Lack of a true democracy

The absence of a true democracy to ensure devolution of federal power is a powerful incentive against unity and cooperation. Nigeria is convulsed by internal violence. It can no longer deliver positive political goods to her citizens. The government is fast losing legitimacy. The government has become illegitimate in the eyes and hearts of a growing plurality of 180 million Nigerians. Nigeria sinks deeper and deeper into chaos and calamity.

The north-south divide remains the greatest obstacle to a strengthened democracy and a workable union. We’re battling economic confusion, continued corruption, prolonged poverty, and sustained mismanagement. The scale of corruption dwarfs any brazen robbery of public treasury in recent memory. Our world has been turned into a medieval hellscape. Corruption flourishes on unusually destructive scale. Our corrupt ruling class mostly invest their loots overseas, not at home, making the economic failure of the country much more acute.

Our rulers siphon funds from the state coffers. They dip directly into the coffers of the shrinking state to pay for lavish residences and palaces, extensive overseas travel, and privileges and perquisites that feed their greed. Nigeria has failed to grow economically and its citizens have failed to flourish. For many years, Nigerians have been trapped in an irreversible debilitating cycle of poverty and hopelessness.

The paralysis of our democratic structures has illuminated further the mockery and the failure of our democracy. The twice forgotten man in Nigeria has always been the poor. The government response to the abject poverty that has defined the lives of the poor is zero. Our political leaders are not chosen on the merit of mass support. Most are selected by god fathers, elevated to position, supplied with resources and, as expected, subjected to the king maker’s control.
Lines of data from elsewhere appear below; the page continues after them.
(** Functional: the header search returns the offset just behind the first
    CR LF CR LF of the stream's bytes, also when it straddles buffers, and
    reports nothing exactly when there is none; likewise for the offset of the
    first CR LF. *)
Theorem stream_find_delimiter (self : buffer_stream_t) :
  stream_wf self ->
  match bufferstreamFindDoubleCRLF self with
  | Ok (Some e) => first_at DOUBLE_CRLF (contents (q self)) (e - 4)
  | Ok None => absent DOUBLE_CRLF (contents (q self))
  | Fail _ => False
  end /\
  match bufferstreamFindCRLF self with
  | Ok (Some e) => first_at CRLF (contents (q self)) e
  | Ok None => absent CRLF (contents (q self))
  | Fail _ => False
  end.
Proof.
  intros Hw. pose proof (wf_length _ Hw) as Lc. pose proof Hw as [Hg Hz Hl Hp].
  unfold kStreamLimit, UINT16_MAX in *. pose proof (total_nonneg _ Hg) as Ht. split.
  - unfold bufferstreamFindDoubleCRLF, bufferstreamGetBufLen. split_test.
    { apply absent_short. rewrite Lc. change (zlen DOUBLE_CRLF) with 4. lia. }
    pose proof (scan_bufs_spec double_crlf_state DOUBLE_CRLF (fun e => e +64 4) double_crlf_bytes) as S.
    specialize (S ltac:(intros bytes pre st m Hi; eexists; split; [by apply double_crlf_spec|];
      destruct Hi as (_ & -> & _); apply double_crlf_bytes_run, double_crlf_state_range)).
    specialize (S (q self) [] 0 0 Hg). rewrite zlen_nil in S.
    specialize (S ltac:(lia) (scan_inv_nil double_crlf_state DOUBLE_CRLF ltac:(done) eq_refl)). simpl in S.
    destruct (scan_bufs _ _ _ _ _) as [[e'|]|]; [|exact S|exact S]. destruct S as (e & -> & F).
    pose proof (first_at_bound _ _ _ F) as B. change (zlen DOUBLE_CRLF) with 4 in B.
    rewrite wrap64_small by word_lia.
    replace (e + 4 - 4) with e by lia. exact F.
  - unfold bufferstreamFindCRLF, bufferstreamGetBufLen. split_test.
    { apply absent_short. rewrite Lc. change (zlen CRLF) with 2. lia. }
    pose proof (scan_bufs_spec crlf_state CRLF (fun e => e) crlf_bytes) as S.
    specialize (S ltac:(intros bytes pre st m Hi; eexists; split; [by apply crlf_spec|];
      destruct Hi as (_ & -> & _); rewrite crlf_bytes_run by apply crlf_state_range;
      by destruct (run _ _ _ _ _))).
    specialize (S (q self) [] 0 0 Hg). rewrite zlen_nil in S.
    specialize (S ltac:(lia) (scan_inv_nil crlf_state CRLF ltac:(done) eq_refl)). simpl in S.
    destruct (scan_bufs _ _ _ _ _) as [[e'|]|]; [|exact S|exact S]. by destruct S as (e & -> & F).
Qed.

(** ** Witnesses: a stream over a real pool *)

Abbreviation demo_run := (@stream_run debug_allocator state buffer_pool_ops
                            (@buffer_pool_laws debug_allocator)).

Definition chunk1 : sbuf_t := sample [71; 13; 10].
Definition chunk2 : sbuf_t := sample [13; 10; 66].
Definition demo_stream : buffer_stream_t := mk_stream [chunk1; chunk2] 6 0.

Lemma sample_good (bytes : list Z) : Forall u8 bytes -> zlen bytes <= 64 -> good (sample bytes).
Proof. intros. split; [by apply sample_wf|reflexivity]. Qed.

Lemma chunk1_good : good chunk1.
Proof. apply sample_good; [repeat constructor; unfold UINT8_MAX; lia|vm_compute; discriminate]. Qed.

Lemma chunk2_good : good chunk2.
Proof. apply sample_good; [repeat constructor; unfold UINT8_MAX; lia|vm_compute; discriminate]. Qed.

Lemma demo_stream_wf : stream_wf demo_stream.
Proof.
  split; simpl; [repeat constructor; apply chunk1_good || apply chunk2_good|done| |].
  - vm_compute. discriminate.
  - vm_compute. split; discriminate.
Qed.

Lemma demo_pool_inv : @pool_inv state buffer_pool_ops (@buffer_pool_laws debug_allocator) demo_state.
Proof. apply (reachable_state_inv (H := debug_allocator)), demo_reachable. Qed.

Lemma demo_run_push : demo_run 0 (mk_stream [chunk1] 3 0) demo_state [71; 13; 10] [].
Proof.
  apply (@run_push debug_allocator state buffer_pool_ops (@buffer_pool_laws debug_allocator) 0
           (bufferstreamCreate 0) demo_state [] [] chunk1).
  - apply run_create, demo_pool_inv.
  - apply chunk1_good.
  - vm_compute. discriminate.
  - reflexivity.
Qed.
Definition run_op (self : ptr) (w : world) (c : tunnel_chain_t) (op : chain_op)
  : outcome (world * tunnel_chain_t) :=
  match op with
  | OpInsertAt t index => tunnelchainInsertAt sizeof_line w self c t index
  | OpRegister l ls r rs k =>
      let '(_, w, c) := tunnelchainRegisterLayerRelation w c l ls r rs k in mret (w, c)
  end.

Fixpoint run_ops (self : ptr) (w : world) (c : tunnel_chain_t) (ops : list chain_op)
  : outcome (world * tunnel_chain_t) :=
  match ops with
  | [] => mret (w, c)
  | op :: ops' => '(w, c) ← run_op self w c op; run_ops self w c ops'
  end.

Definition op_inserts (op : chain_op) : list ptr :=
  match op with OpInsertAt t _ => [t] | OpRegister _ _ _ _ _ => [] end.

Lemma chain_ok_create (h : ptr -> tunnel_t) (n : Z) :
  chain_ok sizeof_line h (tunnelchainCreate n) [].
Proof.
  split; simpl; try done; try (unfold padding_limit, UINT16_MAX; lia); try lia; constructor.
Qed.

(** Any registration, well formed or not. *)
Lemma register_any h w c ts l ls r rs k :
  chain_ok sizeof_line h c ts ->
  exists ok w' c', tunnelchainRegisterLayerRelation w c l ls r rs k = (ok, w', c') /\
    chain_ok sizeof_line h c' ts /\
    if ok : bool then w' = w else w' = startupFailureRecord w /\ c' = c.
Proof.
  intros C. destruct l as [l|], r as [r|];
    try (exists false; do 2 eexists; split; [reflexivity|done]).
  destruct ((negb (ls =? kTunnelLayerSidePrev) && negb (ls =? kTunnelLayerSideNext)) ||
    (negb (rs =? kTunnelLayerSidePrev) && negb (rs =? kTunnelLayerSideNext)) ||
    (negb (k =? kTunnelLayerRelationSame) && negb (k =? kTunnelLayerRelationOpposite)))%bool eqn:V.
  { exists false. do 2 eexists. unfold tunnelchainRegisterLayerRelation. by rewrite V. }
  destruct (finalized c) eqn:F.
  { exists false. do 2 eexists. unfold tunnelchainRegisterLayerRelation. by rewrite V, F. }
  set (x := mk_reg l ls r rs k).
  destruct (Z.leb_spec (zlen (add_relation (layer_relations c) x)) kMaxLayerRelations) as [L|L].
  - destruct (chain_ok_register h w c ts x C) as (c' & E & R & C' & _); [|done|done|].
    { unfold valid_relation; simpl.
      rewrite !orb_false_iff, !andb_false_iff, !negb_false_iff, !Z.eqb_eq in V. tauto. }
    by exists true, w, c'.
  - exists false. do 2 eexists. unfold tunnelchainRegisterLayerRelation. rewrite V, F. fold x.
    unfold add_relation in L. pose proof (ok_relations _ _ _ _ C).
    destruct (existsb _ _); [lia|]. rewrite zlen_app in L. change (zlen [x]) with 1 in L.
    by rewrite Z.geb_leb, (proj2 (Z.leb_le _ _)) by lia.
Qed.

Lemma run_op_spec self w c ts op :
  chain_ok sizeof_line (heap w) c ts -> Forall (fun t => tunnel_ok (heap w t)) (op_inserts op) ->
  exists w' c' ts', run_op self w c op = Ok (w', c') /\ same_shape (heap w) (heap w') /\
    chain_ok sizeof_line (heap w') c' ts' /\
    (startup_failed w' = false -> startup_failed w = false /\ ts' ≡ₚ op_inserts op ++ ts).
Proof.
  intros C T. destruct op as [t i|l ls r rs k]; simpl in *.
  - rewrite Forall_singleton in T. pose proof (insert_at_spec w self c ts t i C T) as I.
    destruct (decide _).
    + destruct I as (c' & E & C' & _). do 3 eexists. split; [exact E|].
      split; [apply set_chain_shape|]. split; [exact C'|]. intros F. split; [done|].
      apply insert_at_perm.
    + do 3 eexists. by split; [exact I|].
  - destruct (register_any (heap w) w c ts l ls r rs k C) as ([] & w' & c' & -> & C' & D).
    + subst w'. by exists w, c', ts.
    + destruct D as [-> ->]. by eexists _, c, ts.
Qed.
The Presidency and the National Assembly are inarticulate giants with uneasy gait, subjected to abuse and confuse in their responses to national issues. Checks and balances that are part of a healthy democracy have been deleted in our system. It’s no surprise that our representative democracy is nothing but a disguise in name. It is no exaggeration to say that there are no legislatures in Nigeria. If they exist at all, they are rubber-stamp machines. Our judiciary is a derivative of the executive rather than being independent.

Nigerians know that they cannot rely on the court system for redress or remedy. The mass poor of our people nurtures a healthy suspicion toward these manufactured leaders. It’s an open secret that money is the chief argument these leaders are offering to induce and buy loyalty. These manufactured leaders lack personal integrity, commitment, and ability. Tragically, they’re not fighters for a new life for our people but figureheads of the old.

They are not impressive or illustrious to their constituents. We’re all too familiar with their impotence and remoteness from the problems that have made life unlivable for the people they profess to represent. Many in their constituencies are among the legions of the lost and have been crushed by the weight of many years of poverty.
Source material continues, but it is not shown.